Les techniques d’évaluation de l’activité des ATB peuvent être mises en œuvre au laboratoire. Elles
reposent sur les mesures de la CMI (Concentrations Minimales Inhibitrices) et de la CMB
(concentration minimale bactéricide) qui correspond à la plus petite concentration de l’antibiotique
laissant 0,01% au plus de survivants de l’inoculum initial après 18 h de culture à 37°C.
L'antibiogramme a pour but de déterminer les CMI d'une souche bactérienne vis-à-vis des divers
antibiotiques. Par définition la CMI est la plus faible concentration d'antibiotique capable de
provoquer une inhibition complète de la croissance d'une bactérie donnée, appréciable à l'œil nu,
après une période d'incubation donnée.

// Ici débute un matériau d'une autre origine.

Lemma completed_all : forall repos pre : list Repository.t,
  completed (pre ++ repos) (seq (length pre) (length repos)) = repos.
Proof.
  induction repos as [| repo rest IH]; intros pre.
  - reflexivity.
  - cbn [length seq]. unfold completed. cbn [flat_map].
    rewrite nth_error_app2, Nat.sub_diag by apply Nat.le_refl.
    cbn [nth_error app]. f_equal.
    specialize (IH (pre ++ [repo])%list).
    rewrite <- app_assoc, length_app, Nat.add_1_r in IH. exact IH.
Qed.

Lemma completed_permutation (repos : list Repository.t) completion :
  Permutation completion (seq 0 (length repos)) ->
  Permutation (completed repos completion) repos.
Proof.
  intros P. rewrite <- (completed_all repos []) at 2.
  unfold completed. now apply Permutation_flat_map.
Qed.

Lemma snapshot_fixed {W : Type} (c : IGitHubClient.t W) (rt : Runtime W)
  (w0 : W) : fixed_remote (snapshot c w0) (snapshot_runtime rt w0).
Proof. constructor; repeat intro; reflexivity. Qed.

(* ================================================================== *)
(** * Properties of [sync_single_repo] *)
(* ================================================================== *)

Section SingleRepo.

Context {W : Type}.
Variable client : IGitHubClient.t W.
Variable rt : Runtime W.
Variable config : SyncConfig.
Variable repo : Repository.t.
(** * promise_factory.h: adapting callables into promises

    A verification development for
    [src/core/lib/promise/detail/promise_factory.h] (namespace
    [grpc_core::promise_detail]).

    The header is template code: which [PromiseFactoryImpl] overload runs is
    decided from the type of the callable.  The embedding therefore has two
    layers.

    - A universe [ty] of C++ types (codes) with a denotation [den]; the
      traits of the header ([ResultOf], [IsVoidCallable]) are functions on
      codes, substitution into the declaration of a candidate yields
      [Viable], [Disabled] or an error, and overload resolution is a
      function on codes returning the selected overload or the
      compile-time error.
    - Values: a callable denotes a function into the state monad [M] over a
      world [W], so that the moment at which a callable is invoked (at
      adaptation time or at poll time) is observable.

    cv- and reference-qualifiers are erased from the codes ([RemoveCVRef]);
    the value category of the callable expression ([std::move(f_)] in
    [Once], the const lvalue [f_] in [Repeated]) is kept as an explicit
    argument, and decides whether the factory's member is left moved-from.
    What a callable reads and writes when it is invoked is the world;
    a callable object has no further state of its own. *)

From Stdlib Require Import ZArith List Eqdep_dec Lia.
Import ListNotations.

(** ** poll.h: the status type *)

(** Modelled from the spec: [Poll<T>] of [src/core/lib/promise/poll.h], which
    is not under src/.  "A value that is either pending or done(value: T)". *)
Inductive Poll (T : Type) : Type :=
| Pending : Poll T
| Ready (value : T) : Poll T.
Arguments Pending {T}.
Arguments Ready {T} value.

(** ** The state monad of effects on the world *)

Module State.
Definition M (W X : Type) : Type := W -> X * W.

Definition ret {W X} (x : X) : M W X := fun w => (x, w).

Definition bind {W X Y} (m : M W X) (k : X -> M W Y) : M W Y :=
  fun w => let (x, w') := m w in k x w'.

(** [n] successive runs of the same computation, results in order. *)
Fixpoint replicate {W X} (n : nat) (m : M W X) : M W (list X) :=
  match n with
  | O => ret nil
  | S n' => bind m (fun x => bind (replicate n' m) (fun xs => ret (x :: xs)))
  end.
End State.
Import State.

Notation "x <- m ;; k" := (bind m (fun x => k))
(at level 61, m at next level, right associativity).

(** ** Compile-time outcomes *)

(** The six function templates named [PromiseFactoryImpl], in source order. *)
Inductive overload : Type :=
| Capture        (* (F&& f, A&& arg), !IsVoidCallable<ResultOf<F(A)>> *)
| WrapDropArg    (* (F f, A&&),       !IsVoidCallable<ResultOf<F()>>  *)
| Wrap           (* (F f),            !IsVoidCallable<ResultOf<F()>>  *)
| CallWithArg    (* (F&& f, A&& arg),  IsVoidCallable<ResultOf<F(A)>> *)
| CallDropArg    (* (F&& f, A&&),      IsVoidCallable<ResultOf<F()>>  *)
| Call.          (* (F&& f),           IsVoidCallable<ResultOf<F()>>  *)

Inductive compile_error : Type :=
| IncompleteResultOf (o : overload)      (* while substituting into [o] *)
| NoMatchingOverload
| AmbiguousOverload (candidates : list overload)
| IllFormedInstantiation (o : overload). (* while instantiating [o] *)

(** A translation either fails with a diagnostic or yields an [X]. *)
Definition compile (X : Type) : Type := (compile_error + X)%type.

(** ** The universe of types *)

Inductive ty : Type :=
| TInt                               (* int: a raw value, not invocable *)
| TPoll (T : ty)                     (* Poll<T> *)
| TFn0 (R : ty)                      (* a class with  R operator()()  only *)
| TFn1 (A R : ty)                    (* a class with  R operator()(A) only *)
| TFn01 (R0 A R1 : ty)               (* a class with both call operators *)
| TCurried (F Arg : ty)              (* Curried<F, Arg> *)
| TPromiseLike (F : ty).             (* PromiseLike<F> *)

Definition ty_eq_dec (a b : ty) : {a = b} + {a <> b}.
Proof. decide equality. Defined.

(** The number of type constructors in a type. *)
Fixpoint size (t : ty) : nat :=
  match t with
  | TInt => 1
  | TPoll T => S (size T)
  | TFn0 R => S (size R)
  | TFn1 A R => S (size A + size R)
  | TFn01 R0 A R1 => S (size R0 + size A + size R1)
  | TCurried F Arg => S (size F + size Arg)
  | TPromiseLike F => S (size F)
  end.

Module Curried.
(** [class Curried]: the two private members. *)
Record t (F Arg : Type) : Type := Build { f_ : F; arg_ : Arg }.
Arguments Build {F Arg} f_ arg_.
Arguments f_ {F Arg} t.
Arguments arg_ {F Arg} t.
End Curried.

Module PromiseLike.
(** Modelled from the spec: [PromiseLike<F>] of
    [src/core/lib/promise/detail/promise_like.h], which is not under src/.
    It holds the callable; invoking it invokes the callable and yields a
    status ("wrap the callable so invocation yields done(value)"; a status
    is passed on as it is, "identity - no re-wrapping"). *)
Record t (F : Type) : Type := Build { f_ : F }.
Arguments Build {F} f_.
Arguments f_ {F} t.
End PromiseLike.

Section Model.

(** The state the program's callables read and write. *)
Variable W : Type.

Local Abbreviation M := (State.M W).

Fixpoint den (t : ty) : Type :=
  match t with
  | TInt => Z
  | TPoll T => Poll (den T)
  | TFn0 R => M (den R)
  | TFn1 A R => den A -> M (den R)
  | TFn01 R0 A R1 => (M (den R0) * (den A -> M (den R1)))%type
  | TCurried F Arg => Curried.t (den F) (den Arg)
  | TPromiseLike F => PromiseLike.t (den F)
  end.

(** A value together with its type. *)
Definition dyn : Type := {t : ty & den t}.
Definition Dyn (t : ty) (v : den t) : dyn := existT den t v.

(** *** Implicit conversions

    An argument of type [S] initialises a parameter of type [T] when [S]
    and [T] are the same type, or through one converting constructor.

    Modelled from the spec: the converting constructors of [Poll<T>]
    (poll.h) and of [PromiseLike<F>] (promise_like.h), which are not under
    src/.  A value is implicitly a finished status, done(value), and a
    callable is implicitly the promise that holds it; the statements
    [return f(...);] of the header, whose return type is
    [PromiseLike<...>], rely on the latter.  An implicit conversion holds
    at most one converting constructor. *)
Definition convert (S T : ty) : option (den S -> den T) :=
  match ty_eq_dec S T with
  | left e => Some (fun x => eq_rect S den x T e)
  | right _ =>
      match T as T0 return option (den S -> den T0) with
      | TPoll T' =>
          match ty_eq_dec S T' with
          | left e => Some (fun x => Ready (eq_rect S den x T' e))
          | right _ => None
          end
      | TPromiseLike T' =>
          match ty_eq_dec S T' with
          | left e =>
              Some (fun x => PromiseLike.Build (eq_rect S den x T' e))
          | right _ => None
          end
      | _ => None
      end
  end.

(** *** Invocation

    [invoke1 F A]: is [declval<F>()(declval<A>())] well-formed, and if so
    its type and its meaning. *)
Definition invoke1 (F A : ty) : option {R : ty & den F -> den A -> M (den R)} :=
  match F as F0 return option {R : ty & den F0 -> den A -> M (den R)} with
  | TFn1 A' R =>
      match convert A A' with
      | Some cv => Some (existT _ R (fun f a => f (cv a)))
      | None => None
      end
  | TFn01 R0 A' R1 =>
      match convert A A' with
      | Some cv => Some (existT _ R1 (fun f a => snd f (cv a)))
      | None => None
      end
  | _ => None
  end.

(** Modelled from the spec: the result type of [PromiseLike<F>::operator()]
    ([WrapInPoll] of poll.h, not under src/): a status stays what it is, a
    raw value of type [R] becomes a [Poll<R>]. *)
Definition PollWrap (R : ty) : ty :=
  match R with
  | TPoll T => TPoll T
  | _ => TPoll R
  end.

(** Modelled from the spec: [WrapInPoll] (poll.h, not under src/). *)
Definition WrapInPoll (R : ty) : den R -> den (PollWrap R) :=
  match R as R0 return den R0 -> den (PollWrap R0) with
  | TPoll T => fun p => p
  | _ => fun v => Ready v
  end.

(** [invoke0 F]: is [declval<F>()()] well-formed, and if so its type and
    its meaning.  [Curried::operator()] is [return f_(arg_);].  The case of
    [PromiseLike<F>] follows the spec (see [PromiseLike.t]): invoke the
    callable it holds and pass the result through [WrapInPoll]. *)
Fixpoint invoke0 (F : ty) : option {R : ty & den F -> M (den R)} :=
  match F as F0 return option {R : ty & den F0 -> M (den R)} with
  | TFn0 R => Some (existT _ R (fun f => f))
  | TFn01 R0 A R1 => Some (existT _ R0 (fun f => fst f))
  | TCurried F' Arg =>
      match invoke1 F' Arg with
      | Some (existT _ R call) =>
          Some (existT _ R
                  (fun c : den (TCurried F' Arg) =>
                     call (Curried.f_ c) (Curried.arg_ c)))
      | None => None
      end
  | TPromiseLike F' =>
      match invoke0 F' with
      | Some (existT _ R call) =>
          Some (existT _ (PollWrap R)
                  (fun p : den (TPromiseLike F') =>
                     v <- call (PromiseLike.f_ p) ;; ret (WrapInPoll R v)))
      | None => None
      end
  | _ => None
  end.

(** *** The traits of the header *)

(** [IsVoidCallable<T>()]: given [T x], is calling [x()] legal?  The partial
    specialization of [IsVoidCallableT] is chosen when [declval<F>()()] is
    well-formed, the primary template (value [false]) otherwise. *)
Definition IsVoidCallable (T : ty) : bool :=
  match invoke0 T with
  | Some _ => true
  | None => false
  end.

(** [ResultOfTInner<F(Args...)>::T]: the partial specialization is chosen
    when the call is well-formed; the primary template is declared and
    never defined, so otherwise the class is incomplete and has no [T]. *)
Definition ResultOfTInner0 (F : ty) : option ty :=
  option_map (@projT1 _ _) (invoke0 F).

Definition ResultOfTInner1 (F A : ty) : option ty :=
  option_map (@projT1 _ _) (invoke1 F A).

(** [ResultOf<F()>] and [ResultOf<F(A)>], that is [ResultOfT<...>::T].  The
    class [ResultOfT<F(Args...)>] declares its member
    [using T = typename ResultOfTInner<FP(Args...)>::T;] so when the call
    is not well-formed the error arises while the class [ResultOfT] is
    instantiated: [None] stands for that error. *)
Definition ResultOf0 (F : ty) : option ty := ResultOfTInner0 F.

Definition ResultOf1 (F A : ty) : option ty := ResultOfTInner1 F A.

(** *** Overload resolution for a call of [PromiseFactoryImpl] *)

(** What substituting the deduced template arguments into the declaration
    of a candidate gives. *)
Inductive substitution : Type :=
| Viable                  (* the candidate takes part in the resolution *)
| Disabled                (* deduction fails: the candidate is discarded *)
| ErrorInResultOf.        (* the translation stops with an error *)

(** [A] is the type of the second argument of the call, [None] for the
    one-argument call [PromiseFactoryImpl(f)].  A template with the wrong
    number of parameters fails deduction before anything is substituted.
    Otherwise the return type [enable_if_t<condition, ...>] is substituted:
    a false condition discards the candidate, while a [ResultOf] of a call
    that is not well-formed fails inside the instantiation of [ResultOfT],
    which is outside the immediate context of the substitution and is an
    error of the translation. *)
Definition substitute (o : overload) (F : ty) (A : option ty) : substitution :=
  match o, A with
  | Capture, Some A' =>
      match ResultOf1 F A' with
      | Some R => if negb (IsVoidCallable R) then Viable else Disabled
      | None => ErrorInResultOf
      end
  | WrapDropArg, Some _ | Wrap, None =>
      match ResultOf0 F with
      | Some R => if negb (IsVoidCallable R) then Viable else Disabled
      | None => ErrorInResultOf
      end
  | CallWithArg, Some A' =>
      match ResultOf1 F A' with
      | Some R => if IsVoidCallable R then Viable else Disabled
      | None => ErrorInResultOf
      end
  | CallDropArg, Some _ | Call, None =>
      match ResultOf0 F with
      | Some R => if IsVoidCallable R then Viable else Disabled
      | None => ErrorInResultOf
      end
  | _, _ => Disabled
  end.

(** The [enable_if_t] condition of the candidate holds. *)
Definition enabled (o : overload) (F : ty) (A : option ty) : bool :=
  match substitute o F A with
  | Viable => true
  | _ => false
  end.

Definition fails (o : overload) (F : ty) (A : option ty) : bool :=
  match substitute o F A with
  | ErrorInResultOf => true
  | _ => false
  end.

Definition overloads : list overload :=
  [Capture; WrapDropArg; Wrap; CallWithArg; CallDropArg; Call].

Definition viable (F : ty) (A : option ty) : list overload :=
  filter (fun o => enabled o F A) overloads.

(** The candidates of one arity take their arguments alike: [(F&&, A&&)] for
    [Capture], [CallWithArg] and [CallDropArg], and [(F, A&&)] for
    [WrapDropArg], where passing by value and binding a reference are both
    identity conversions and partial ordering of the templates prefers
    neither.  No candidate is therefore better than another: the call is
    well-formed exactly when no substitution stops the translation and one
    candidate is viable. *)
Definition overload_resolution (F : ty) (A : option ty) : compile overload :=
  match find (fun o => fails o F A) overloads with
  | Some o => inl (IncompleteResultOf o)
  | None =>
      match viable F A with
      | [] => inl NoMatchingOverload
      | [o] => inr o
      | os => inl (AmbiguousOverload os)
      end
  end.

La détermination de cette valeur est peu précise mais elle
est consacrée par l'usage et elle bénéficie d'une masse importante d'informations recueillies à son
sujet.
II.3.3.1. Méthodes de dilution
Les méthodes de dilution sont effectuées en milieu liquide ou en milieu solide. Elles consistent à
mettre un inoculum bactérien standardisé au contact de concentrations croissantes d'antibiotiques
selon une progression géométrique de raison 2.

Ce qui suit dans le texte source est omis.